Uit genade zalig
"Want uit genade zijt gij zalig geworden ..."
Efeze 2:8a
Genade alleen. Sola gratia is een van de drie bekende uitdrukkingen die bij de reformatie horen. Dat leert ons Gods Woord. De apostel schrijft het in zijn brief aan de gemeente van Efeze: ‘Want uit genade zijt gij zalig geworden ...’
Genade: dat wil zeggen dat de Heere Zich over een arme zondaar ontfermt, zonder enige verdienste van de mens. Genade is vrije gunst die eeuwig Hem bewoog. Ja, daar begint genade, in de eeuwigheid. Daar ligt de bron. God vraagt en zoekt naar verloren mensen. Dat is welbehagen. Genade. Niets uit mij, alles uit Hem.
Lezers, daarom kunt u nog zalig worden. Vanuit uzelf nooit meer. Maar bij God vandaan in Zijn Zoon. In Hem ligt de ruimte van zalig worden. Daar ligt ook de vastheid en de troost van de zaligheid.
Uit genade zalig. Dat wordt een wonder voor mij als ik in mezelf niets overhoud dan zonde en schuld. Ik heb verdiend dat de Heere nooit meer naar me omziet. Wat gaat Zijn genade dan schitteren. Genade op grond van recht en gerechtigheid van Sions betalende Borg. Zaligworden uit genade kan nooit buiten de Zaligmaker om. God is genadig, barmhartig en groot van goedertierenheid om Jezus wil. Op Golgotha geeft Hij Zijn Zoon. Aan het vloekhout van de schande geeft de Heere Jezus Zijn leven. Daar hangt Hij, plaatsbekledend, uit onbevattelijke, eeuwige liefde tot Zijn Vader en verloren zondaren. Hun schuld is Zijn schuld. Hij draagt hun straf. Zij ontvangen de vrede. Hij hun striemen, zij genezing. Hij de vloek, opdat Hij hen met Zijn zegeningen vervullen zal. Hij hun zonden, zij Zijn gerechtigheid. Zalige ruil, zegt Luther. Hij, de lieve Borg, in plaats van schuldige zondaren. Dat moest. Het kon niet anders. God kan immers van Zijn recht geen afstand doen. Hij wil dat aan Zijn gerechtigheid genoeg geschiede. Maar nu is Zijn recht verheerlijkt in de dood van Zijn Zoon. Daar op Golgotha ‘wordt gena van waarheid blij ontmoet en de vrede met een kus van het recht gegroet’ (Psalm 85).

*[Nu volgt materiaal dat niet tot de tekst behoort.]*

Lemma holds_str_length buf txt room : holds_str buf txt room → length buf = (length txt + room + 1)%nat.
Proof. intros (_ & rest & -> & <-). rewrite length_app, length_fmap. simpl. lia. Qed.

Lemma buf_strlen_from_holds txt rest pre n :
  no_nul txt → (length txt < n)%nat →
  buf_strlen_from (pre ++ (Some <$> txt) ++ Some NUL :: rest) (Z.of_nat (length pre)) n =
  Ok (Z.of_nat (length pre + length txt)).
Proof.
  revert pre n. induction txt as [|c txt IH]; intros pre n Hn Hlt; (destruct n as [|n]; [simpl in *; lia|]); cbn [buf_strlen_from].
  - simpl. rewrite (arr_get_ok _ _ NUL); [|lia|rewrite Nat2Z.id, list_lookup_middle; done]. simpl.
    unfold mret, res_ret. do 2 f_equal. lia.
  - unfold no_nul in Hn. rewrite not_elem_of_cons in Hn. destruct Hn as [Hc Hn].
    rewrite fmap_cons, <- app_comm_cons.
    rewrite (arr_get_ok _ _ c); [|lia|rewrite Nat2Z.id, list_lookup_middle; done]. cbn [mbind res_bind].
    rewrite bool_decide_eq_false_2 by done. simpl in Hlt.
    specialize (IH (pre ++ [Some c]) n Hn ltac:(lia)). rewrite <- app_assoc, length_app in IH. simpl in IH.
    replace (Z.of_nat (length pre) + 1) with (Z.of_nat (length pre + 1)) by lia. rewrite IH. do 2 f_equal. simpl. lia.
Qed.

Lemma buf_strlen_holds buf txt room : holds_str buf txt room → buf_strlen buf = Ok (Z.of_nat (length txt)).
Proof.
  intros Hb. pose proof (holds_str_length _ _ _ Hb) as Hl. destruct Hb as (Hn & rest & -> & Hr).
  unfold buf_strlen. apply (buf_strlen_from_holds txt rest [] _ Hn). lia.
Qed.

Lemma buf_text_holds buf txt room : holds_str buf txt room → buf_text buf = Ok txt.
Proof.
  intros Hb. unfold buf_text. rewrite (buf_strlen_holds _ _ _ Hb). cbn [mbind res_bind]. unfold slice.
  rewrite Nat2Z.id. destruct Hb as (_ & rest & -> & _). apply slice_ok; [lia|]. intros i c Hi.
  simpl. rewrite lookup_app_l by (rewrite length_fmap; by eapply lookup_lt_Some).
  by rewrite list_lookup_fmap, Hi.
Qed.

Lemma write_at_emits bs :
  emits (λ buf i, buf ← write_at buf i bs; mret (buf, i + Z.of_nat (length bs))) bs.
Proof.
  induction bs as [|c bs IH].
  - eapply emits_ext; [apply emits_nil| |done]. intros. simpl. by rewrite Z.add_0_r.
  - eapply emits_ext; [apply (emits_bind _ _ [c] bs (emits_put c) IH)| |done].
    intros buf i. simpl. destruct (arr_set buf i c) as [buf1|]; simpl; [|done].
    destruct (write_at buf1 (i + 1) bs); simpl; [|done]. unfold mret, res_ret. do 2 f_equal. lia.
Qed.

(** Appending a string with its NUL. *)
Lemma write_str_holds pre rest bs :
  no_nul pre → no_nul bs →
  match write_at ((Some <$> pre) ++ rest) (Z.of_nat (length pre)) (bs ++ [NUL]) with
  | Ok buf => holds_str buf (pre ++ bs) (length rest - length bs - 1) ∧ (length bs < length rest)%nat
  | Fail f => f = Undefined ∧ (length rest ≤ length bs)%nat
  end.
Proof.
  intros Hp Hb. pose proof (write_at_emits (bs ++ [NUL]) (Some <$> pre) rest) as Hw. rewrite length_fmap in Hw.
  destruct (write_at _ _ _) as [buf|f]; simpl in Hw; rewrite length_app in Hw; simpl in Hw; unfold mret, res_ret in Hw;
    destruct (Nat.leb_spec (length bs + 1) (length rest)); simplify_eq; try (split; [done|lia]).
  split; [|lia]. split; [unfold no_nul in *; set_solver|].
  exists (drop (length bs + 1) rest). split; [|rewrite length_drop; lia].
  rewrite !fmap_app, <- !app_assoc. done.
Qed.

(** A step on a buffer with [room]: appends [bs] or overflows. *)
Definition appends (m : chars → res chars) (bs : bytes) : Prop :=
  ∀ buf txt room, holds_str buf txt room →
    match m buf with
    | Ok buf' => holds_str buf' (txt ++ bs) (room - length bs) ∧ (length bs ≤ room)%nat
    | Fail f => f = Undefined ∧ (room < length bs)%nat
    end.

Lemma strcat_appends s : appends (λ buf, strcat buf s) (c_str s).
Proof.
  intros buf txt room Hb. unfold strcat. rewrite (buf_strlen_holds _ _ _ Hb). simpl.
  destruct Hb as (Hn & rest & -> & <-).
  pose proof (write_str_holds txt (Some NUL :: rest) (c_str s) Hn (no_nul_c_str s)) as Hw.
  destruct (write_at _ _ _); simpl in Hw.
  - destruct Hw as [Hh ?]. split; [|lia]. by replace (length rest - length (c_str s))%nat
      with (S (length rest) - length (c_str s) - 1)%nat by lia.
  - destruct Hw. split; [done|lia].
Qed.

Lemma appends_bind m1 m2 b1 b2 :
  appends m1 b1 → appends m2 b2 → appends (λ buf, buf ← m1 buf; m2 buf) (b1 ++ b2).
Proof.
  intros H1 H2 buf txt room Hb. specialize (H1 _ _ _ Hb). rewrite length_app.
  destruct (m1 buf) as [buf1|f]; simpl; [|destruct H1; split; [done|lia]].
  destruct H1 as [Hb1 Hle]. specialize (H2 _ _ _ Hb1).
  destruct (m2 buf1) as [buf2|f]; [|destruct H2; split; [done|lia]].
  destruct H2 as [Hb2 Hle2]. rewrite app_assoc, Nat.sub_add_distr. split; [done|lia].
Qed.

Lemma appends_nil : appends (λ buf, mret buf) [].
Proof. intros buf txt room Hb. simpl. rewrite app_nil_r, Nat.sub_0_r. split; [done|lia]. Qed.

(** A sequence of characters that ends with the NUL. *)
Lemma emits_appends m bs :
  no_nul bs → emits m (bs ++ [NUL]) →
  appends (λ buf, n ← buf_strlen buf; '(buf, _) ← m buf n; mret buf) bs.
Proof.
  intros Hbs Hm buf txt room Hb. rewrite (buf_strlen_holds _ _ _ Hb). simpl.
  destruct Hb as (Hn & rest & -> & <-). specialize (Hm (Some <$> txt) (Some NUL :: rest)).
  rewrite length_fmap, length_app in Hm. rewrite Hm. simpl.
  destruct (Nat.leb_spec (length bs + 1) (S (length rest))); simpl; [|split; [done|lia]].
  split; [|lia]. split; [unfold no_nul in *; set_solver|].
  exists (drop (length bs + 1) (Some NUL :: rest)). split; [by rewrite !fmap_app, <- !app_assoc|].
  rewrite length_drop. simpl. lia.
Qed.

Lemma no_nul_replicate n : no_nul (replicate n BACKSLASH).
Proof. unfold no_nul. intros [Hc _]%elem_of_replicate. done. Qed.

Lemma no_nul_quoted_from bs ca : no_nul ca → no_nul (quoted_from bs ca).
Proof.
  unfold no_nul. revert bs. induction ca as [|c ca IH]; intros bs Hca; simpl; [apply no_nul_replicate|].
  rewrite not_elem_of_cons in Hca. destruct Hca as [Hc Hca].
  repeat case_bool_decide; rewrite ?not_elem_of_app, ?not_elem_of_cons; split_and?; auto.
  apply no_nul_replicate.
Qed.

Lemma no_nul_quoted ca : no_nul ca → no_nul (quoted ca).
Proof.
  intros Hca. unfold quoted. pose proof (no_nul_quoted_from 0 ca Hca). unfold no_nul in *.
  case_match; [|set_solver]. rewrite not_elem_of_cons, not_elem_of_app. split_and!; [done|done|].
  rewrite !not_elem_of_cons. split_and!; [done|done|set_solver].
Qed.

Lemma append_arg_appends arg : appends (λ buf, append_arg buf arg) (quoted (c_str arg)).
Proof.
  unfold append_arg, quoted. destruct (need_quote (c_str arg)) eqn:Hq.
  - intros buf txt room Hb. set (ca := c_str arg) in *.
    assert (emits (λ cmd i, '(cmd, i) ← (cmd ← arr_set cmd i QUOTE; mret (cmd, i + 1));
        '(cmd, i) ← quote_chars ca 0 (length ca) cmd i;
        '(cmd, i) ← (cmd ← arr_set cmd i QUOTE; cmd ← arr_set cmd (i + 1) SPACE; mret (cmd, i + 2));
        cmd ← arr_set cmd i NUL; mret (cmd, i + 1))
      ((QUOTE :: quoted_from 0 ca ++ [QUOTE; SPACE]) ++ [NUL])) as Hem.
    { rewrite <- app_comm_cons, <- app_assoc. apply (emits_bind _ _ [QUOTE] _ (emits_put QUOTE)).
      apply emits_bind.
      - eapply emits_ext; [apply (quote_chars_emits ca 0 (length ca)); lia|done|]. rewrite drop_0.
        case_decide as Hz; [|done]. by destruct ca.
      - apply (emits_bind _ _ [QUOTE; SPACE] [NUL] (emits_two _ _) (emits_put _)). }
    assert (no_nul (QUOTE :: quoted_from 0 ca ++ [QUOTE; SPACE])) as Hnn.
    { pose proof (no_nul_quoted ca (no_nul_c_str arg)) as Hnn. unfold quoted in Hnn. by rewrite Hq in Hnn. }
    pose proof (emits_appends _ _ Hnn Hem buf txt room Hb) as Happ. cbv beta in Happ. revert Happ.
    rewrite !(buf_strlen_holds _ _ _ Hb). simpl. destruct (arr_set buf _ QUOTE) as [b1|]; simpl; [|done].
    destruct (quote_chars ca 0 (length ca) b1 _) as [[b2 i2]|]; simpl; [|done].
    destruct (arr_set b2 i2 QUOTE) as [b3|]; simpl; [|done].
    destruct (arr_set b3 (i2 + 1) SPACE) as [b4|]; simpl; [|done].
    destruct (arr_set b4 (i2 + 2) NUL); simpl; done.
  - pose proof (appends_bind _ _ _ _ (strcat_appends (c_str arg)) (strcat_appends [SPACE])) as Happ.
    by rewrite c_str_idem in Happ.
Qed.

Lemma append_args_appends args k n :
  (k + n ≤ length args)%nat →
  appends (λ buf, append_args buf args k n) (concat (quoted <$> (c_str <$> take n (drop k args)))).
Proof.
  revert k. induction n as [|n IH]; intros k Hn; simpl; [apply appends_nil|].
  destruct (lookup_lt_is_Some_2 args k) as [a Ha]; [lia|]. rewrite Ha, (drop_S _ _ _ Ha). simpl.
  apply (appends_bind _ _ _ _ (append_arg_appends a)). apply IH. lia.
Qed.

Onuitsprekelijk groot als Gods Geest me daar iets van laat zien. De Zaligmaker de plaats die ik verdien. Wonder van Goddelijke barmhartigheid. Hij wil in mijn plaats staan om mij van het rechtvaardig oordeel te verlossen. Om Hem ontvang ik genade, niet ten koste van Gods recht maar in de verheerlijking van Gods recht. Genade op rechtsgronden. Want uit genade zijt gij zalig geworden ... Dat is het hart van de Reformatie. Dat is de kern van de prediking. Daar klopt het hart van het geestelijk leven.

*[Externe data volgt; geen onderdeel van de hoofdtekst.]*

(* ===== verification/ServerWinProps.v ===== *)
(** * Properties of the Windows server

    Completion keys and their decoding, the search for a server socket, the
    limits of a job, and what happens to the process of a client that has
    disconnected. *)

From S2P Require Import Prelude CMem ArrayList Queue ReadBuf WriteBuf Env Request Proc UnixOS WinOS CmdLine ServerWin.

(** ** Lemmas *)

Lemma to_ms_key_ok key kind :
  0 ≤ key < 1073741824 → kind = SOCKET ∨ kind = PROCESS →
  to_ms_key key kind = Ok (key * 2 + kind).
Proof.
  intros Hk Hd. unfold to_ms_key. assert (0 ≤ kind ≤ 1) by (unfold SOCKET, PROCESS in *; lia).
  rewrite int_op_ok by (unfold INT_MIN, INT_MAX; lia). simpl.
  rewrite int_op_ok by (unfold INT_MIN, INT_MAX; lia). simpl.
  unfold mret, res_ret. f_equal. apply u64_small. unfold SIZE_MOD. lia.
Qed.

Lemma to_ms_key_overflow key kind : 1073741824 ≤ key → to_ms_key key kind = Fail Undefined.
Proof.
  intros Hk. unfold to_ms_key, int_op, in_int, INT_MIN, INT_MAX.
  by guard_false ((-2147483648 <=? key * 2) && (key * 2 <=? 2147483647)).
Qed.

(** What the loop recovers from a completion key. *)
Lemma ms_key_decode key kind :
  0 ≤ key < 1073741824 → kind = SOCKET ∨ kind = PROCESS →
  key_of_ms_key (key * 2 + kind) = key ∧ kind_of_ms_key (key * 2 + kind) = kind.
Proof.
  intros Hk Hd. assert (0 ≤ kind < 2) as Hr by (unfold SOCKET, PROCESS in *; lia). split.
  - unfold key_of_ms_key. rewrite (Z.div_add_l key 2 kind) by lia. rewrite (Z.div_small kind 2) by lia.
    rewrite Z.add_0_r. apply to_int_small. unfold INT_MAX. lia.
  - unfold kind_of_ms_key. rewrite Z.add_comm, Z.mod_add, (Z.mod_small kind 2) by lia.
    apply to_int_small. unfold INT_MAX. lia.
Qed.

(** The index of the first occurrence of [key], counted from [i]; -1 if there
    is none. *)
Definition index_of (key : Z) (i : nat) (keys : list Z) : Z :=
  match list_find (key =.) keys with Some (j, _) => Z.of_nat (i + j) | None => -1 end.

Lemma index_of_cons key i k keys :
  index_of key i (k :: keys) = if k =? key then Z.of_nat i else index_of key (S i) keys.
Proof.
  unfold index_of. simpl. destruct (Z.eqb_spec k key) as [->|Hne].
  - rewrite decide_True by done. f_equal. lia.
  - rewrite decide_False by done. destruct (list_find _ keys) as [[j x]|]; simpl; [|done]. f_equal. lia.
Qed.

Lemma lookup_some_middle {A} (pre : list A) k rest :
  ((Some <$> pre) ++ Some k :: rest) !! Z.to_nat (Z.of_nat (length pre)) = Some (Some k).
Proof. rewrite Nat2Z.id, <- (length_fmap Some pre). by rewrite list_lookup_middle. Qed.

Lemma get_server_num_from_spec pre keys key n :
  (n ≤ length keys)%nat →
  get_server_num_from ((Some <$> pre) ++ (Some <$> keys)) key (Z.of_nat (length pre)) n =
  Ok (index_of key (length pre) (take n keys)).
Proof.
  revert pre n. induction keys as [|k keys IH]; intros pre [|n] Hn; simpl in *; try done; [lia|].
  rewrite (arr_get_ok _ _ k); [|lia|apply lookup_some_middle]. simpl. rewrite index_of_cons.
  destruct (k =? key); [done|].
  specialize (IH (pre ++ [k]) n ltac:(lia)). rewrite fmap_app, length_app, <- app_assoc in IH. simpl in IH.
  replace (Z.of_nat (length pre) + 1) with (Z.of_nat (length pre + 1)) by lia.
  etrans; [exact IH|]. do 2 f_equal. lia.
Qed.

Lemma get_server_num_from_past pre keys key n :
  (length keys < n)%nat → key ∉ keys →
  get_server_num_from ((Some <$> pre) ++ (Some <$> keys)) key (Z.of_nat (length pre)) n = Fail Undefined.
Proof.
  revert pre n. induction keys as [|k keys IH]; intros pre [|n] Hn Hk; simpl in *; try lia.
  - unfold arr_get. guard_true (0 <=? Z.of_nat (length pre)). rewrite app_nil_r, Nat2Z.id.
    by rewrite lookup_ge_None_2 by (rewrite length_fmap; lia).
  - rewrite not_elem_of_cons in Hk. destruct Hk as [Hne Hk].
    rewrite (arr_get_ok _ _ k); [|lia|apply lookup_some_middle].
    simpl. destruct (Z.eqb_spec k key); [congruence|].
    specialize (IH (pre ++ [k]) n ltac:(lia) Hk). rewrite fmap_app, length_app, <- app_assoc in IH. simpl in IH.
    replace (Z.of_nat (length pre) + 1) with (Z.of_nat (length pre + 1)) by lia. exact IH.
Qed.

(** ** Properties *)

(** A completion key carries the server's own key and the kind of the
    event: for every key below 2^30 the packed key is not 0 (which the loop
    takes for a failure), and key_of_ms_key and kind_of_ms_key recover both.
    From 2^30 on, the computation in [int] overflows. *)
Theorem ms_key_round_trip key kind :
  1 ≤ key → kind = SOCKET ∨ kind = PROCESS →
  if key <? 1073741824 then
    ∃ ms, to_ms_key key kind = Ok ms ∧ ms ≠ 0 ∧ key_of_ms_key ms = key ∧ kind_of_ms_key ms = kind
  else to_ms_key key kind = Fail Undefined.
Proof.
  intros Hk Hd. destruct (Z.ltb_spec key 1073741824); [|by apply to_ms_key_overflow].
  exists (key * 2 + kind). assert (0 ≤ kind < 2) as Hr by (unfold SOCKET, PROCESS in *; lia).
  split_and!; [by apply to_ms_key_ok; [lia|]|lia|by apply ms_key_decode; [lia|]..].
Qed.

Lemma ms_key_round_trip_witness :
  ∃ ms, to_ms_key 5 PROCESS = Ok ms ∧ ms ≠ 0 ∧ key_of_ms_key ms = 5 ∧ kind_of_ms_key ms = PROCESS.
Proof. apply (ms_key_round_trip 5 PROCESS); [lia|by right]. Defined.

(** get_server_num returns the number of the first server socket among the
    first [parallel] that has the key, and -1 when there is none. This holds
    as long as [parallel] is not larger than the array, whose size is the
    value of [parallel] at the start; when a client has raised [parallel], the
    search for the key of a client or of a process reads beyond the array. *)
Theorem get_server_num_correct keys parallel key :
  0 ≤ parallel →
  if parallel <=? Z.of_nat (length keys)
  then get_server_num (Some <$> keys) parallel key = Ok (index_of key 0 (take (Z.to_nat parallel) keys))
  else key ∉ keys → get_server_num (Some <$> keys) parallel key = Fail Undefined.
Proof.
  intros Hp. unfold get_server_num. destruct (Z.leb_spec parallel (Z.of_nat (length keys))).
  - apply (get_server_num_from_spec [] keys). lia.
  - intros Hk. apply (get_server_num_from_past [] keys); [lia|done].
Qed.

Lemma get_server_num_correct_witness : get_server_num [Some 1; Some 4] 2 4 = Ok 1.
Proof. apply (get_server_num_correct [1; 4] 2 4). lia. Defined.

(** The limits given to the job are those of the request: a limit of 0 sets
    none, a time of [t] seconds is [t] * 10^7 ticks, which fits the signed
    64-bit field for every [int], and a memory limit of [m] MiB is [m] * 2^20
    bytes, which does not wrap for any [unsigned int]. *)
Theorem request_limits_exact timeout memlimit :
  INT_MIN ≤ timeout ≤ INT_MAX → 0 ≤ memlimit < UINT_MOD →
  match request_limits timeout memlimit with
  | None => timeout = 0 ∧ memlimit = 0
  | Some lim =>
      (jl_time lim = None ↔ timeout = 0) ∧ (jl_memory lim = None ↔ memlimit = 0) ∧
      (∀ t, jl_time lim = Some t → t = timeout * 10 ^ 7 ∧ - 2 ^ 63 ≤ t < 2 ^ 63) ∧
      (∀ m, jl_memory lim = Some m → m = memlimit * 2 ^ 20)
  end.
Proof.
  unfold INT_MIN, INT_MAX, UINT_MOD. intros Ht Hm. unfold request_limits.
  destruct (Z.eqb_spec timeout 0), (Z.eqb_spec memlimit 0); simpl; try done.
  all: split_and!; try done; intros x [= <-]; rewrite ?u64_small by (unfold SIZE_MOD; lia); lia.
Qed.

Lemma request_limits_exact_witness :
  match request_limits 5 1000 with
  | None => 5 = 0 ∧ 1000 = 0
  | Some lim =>
      (jl_time lim = None ↔ 5 = 0) ∧ (jl_memory lim = None ↔ 1000 = 0) ∧
      (∀ t, jl_time lim = Some t → t = 5 * 10 ^ 7 ∧ - 2 ^ 63 ≤ t < 2 ^ 63) ∧
      (∀ m, jl_memory lim = Some m → m = 1000 * 2 ^ 20)
  end.
Proof. apply (request_limits_exact 5 1000); unfold INT_MIN, INT_MAX, UINT_MOD; lia. Defined.

(** A process whose client has gone: it is in the list of processes, and its
    client's key is in no client list. *)
Definition orphan {W} (s : wst W) (key : Z) (p : t_proc (Z * Z)) : Prop :=
  ∃ l kvs cs ckvs,
    w_processes s = Some l ∧ list_rep l kvs ∧ assoc key kvs = Some p ∧
    is_live (p_addr p) (g_heap (w_env s)) = true ∧
    w_clients s = Some cs ∧ list_rep cs ckvs ∧ assoc (p_client_key p) ckvs = None.

(** the end of a process whose client has disconnected is ignored: whatever
    the job reports for it, handle_packet leaves the state as it is, so that
    the process stays in the list and keeps its slot for ever. *)
Theorem orphan_process_kept {W} `{WinOS W} (s : wst W) key p pk keys :
  orphan s key p → 1 ≤ key < 1073741824 →
  w_server_key s = Some <$> keys → 0 ≤ g_parallel (w_env s) ≤ Z.of_nat (length keys) →
  pk_mskey pk = key * 2 + PROCESS → pk_fill pk = None →
  handle_packet pk s = Done tt s.
Proof.
  intros (l & kvs & cs & ckvs & Hps & Hl & Hp & Hlive & Hcs & Hc & Hnone) Hkey Hkeys Hpar Hms Hfill.
  unfold PROCESS in Hms.
  assert (key_of_ms_key (pk_mskey pk) = key) as Hk.
  { unfold key_of_ms_key. rewrite Hms, Z.div_add_l by lia. change (1 / 2) with 0. rewrite Z.add_0_r.
    apply to_int_small. unfold INT_MAX. lia. }
  assert (kind_of_ms_key (pk_mskey pk) = PROCESS) as Hkind.
  { unfold kind_of_ms_key. by rewrite Hms, Z.add_comm, Z.mod_add by lia. }
  unfold handle_packet. rewrite Hfill. destruct (Z.eqb_spec (pk_mskey pk) 0); [lia|].
  rewrite Hk, Hkind. unfold store_fill, get, lift, mbind, M_bind, mret, M_ret. rewrite Hkeys. unfold get_server_num.
  rewrite (get_server_num_from_spec [] keys) by lia. simpl.
  unfold handle_process_packet, the_processes, the_clients, gets, lift, mbind, M_bind, mret, M_ret. rewrite Hps.
  rewrite (list_lookup_rep _ _ _ Hl), Hp.
  unfold heapU, on_env, on_heap, zoom, touch. rewrite Hlive. simpl.
  replace (set_env (set_heap (g_heap (w_env s)) (w_env s)) s) with s by (by destruct s as [[]]).
  by rewrite Hcs, (list_lookup_rep _ _ _ Hc), Hnone.
Qed.

Definition sample_orphan : t_proc (Z * Z) :=
  Mk_proc 1 (30, 31) 7 (Mk_cstr 2 (str "12")) (Mk_cstr 3 (str "out")).
Definition sample_wst : wst unit :=
  Mk_wst (Mk_genv (Mk_heap {[1%positive; 2%positive; 3%positive]} 4) 1 (Some (str "s")) false false None)
    (Mk_queue [None] 0 0 1) (Some (Mk_list [Some 5] [Some sample_orphan] 1 1))
    (Some (Mk_list [None] [None] 0 1)) ∅ ∅ [Some 9%positive] [Some 1] 6 (Some 40) [] [] tt.

Lemma sample_orphan_ok : orphan sample_wst 5 sample_orphan.
Proof.
  exists (Mk_list [Some 5] [Some sample_orphan] 1 1), [(5, sample_orphan)], (Mk_list [None] [None] 0 1), [].
  split_and!; try done; split_and!; try by_computation; try (simpl; lia).
  intros [|[|i]] k d Hi; simplify_eq/=; done.
Qed.

Lemma orphan_process_kept_witness :
  @handle_packet unit failing_win
    (Mk_packet true JOB_OBJECT_MSG_EXIT_PROCESS 11 OvOther None) sample_wst = Done tt sample_wst.
Proof.
  refine (@orphan_process_kept unit failing_win sample_wst 5 sample_orphan
    (Mk_packet true JOB_OBJECT_MSG_EXIT_PROCESS 11 OvOther None) [1] sample_orphan_ok _ _ _ _ _);
    try reflexivity; simpl; lia.
Defined.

Hebt u die genade al nodig? Heeft genade al waarde voor u gekregen? Dat krijgt het, als ik mezelf schuldig en verloren leer kennen voor God. Als dan in de duisternis van mijn bestaan Gods genade oplicht, dan mag ik het geloofsoog slaan op Hem, het Lam Gods, dat de zonden der wereld wegneemt. Als het geloof op Hem ziet, dan is het ook voor mij. Dan is er een geloofseigening. Dan kan ik nog zalig worden, vast en zeker. In het geloof, in de geloofsoefening ligt vastheid en zekerheid. Niet op kosten van mijzelf. Maar op kosten van een Ander. De grote Ander, de Heere Jezus Christus. Wat wordt Hij dan dierbaar. Zijn bloedende handen, voeten en zijde zijn dan fonteinen van genade voor mij. Hoe verder de Heere me leidt, des te armer ik word. Maar des te groter wordt het wonder van vrije genade en de verdiensten van de Zaligmaker.
Genade alleen. Dat zal de grote inhoud van het gezang zijn voor de troon van het Lam. Zult u daar bij zijn? Dat is de grote vraag. Buiten deze genade in Christus is er geen leven. Dan kunt u niet voor God verschijnen. Dan ligt u verloren. Dan gaat u verloren. Nu wordt genade u nog gepredikt. Een volheid van genade, een volkomen Zaligmaker, een rijke Christus voor arme mensen. Ja, dat blijven Gods kinderen, arm en ellendig, bedelaars in zichzelf. Maar schatrijk in het offer van de Heere Jezus Christus. Vol van Zijn genade, liefde en gunst. We lezen van de bedelaar dat hij stierf ... en gedragen werd in de schoot van Abraham. Uit genade. Om eeuwig genade te bewonderen. ‘Mijn God, U zal ik eeuwig loven, omdat Gij het hebt gedaan’ (Psalm 52:7).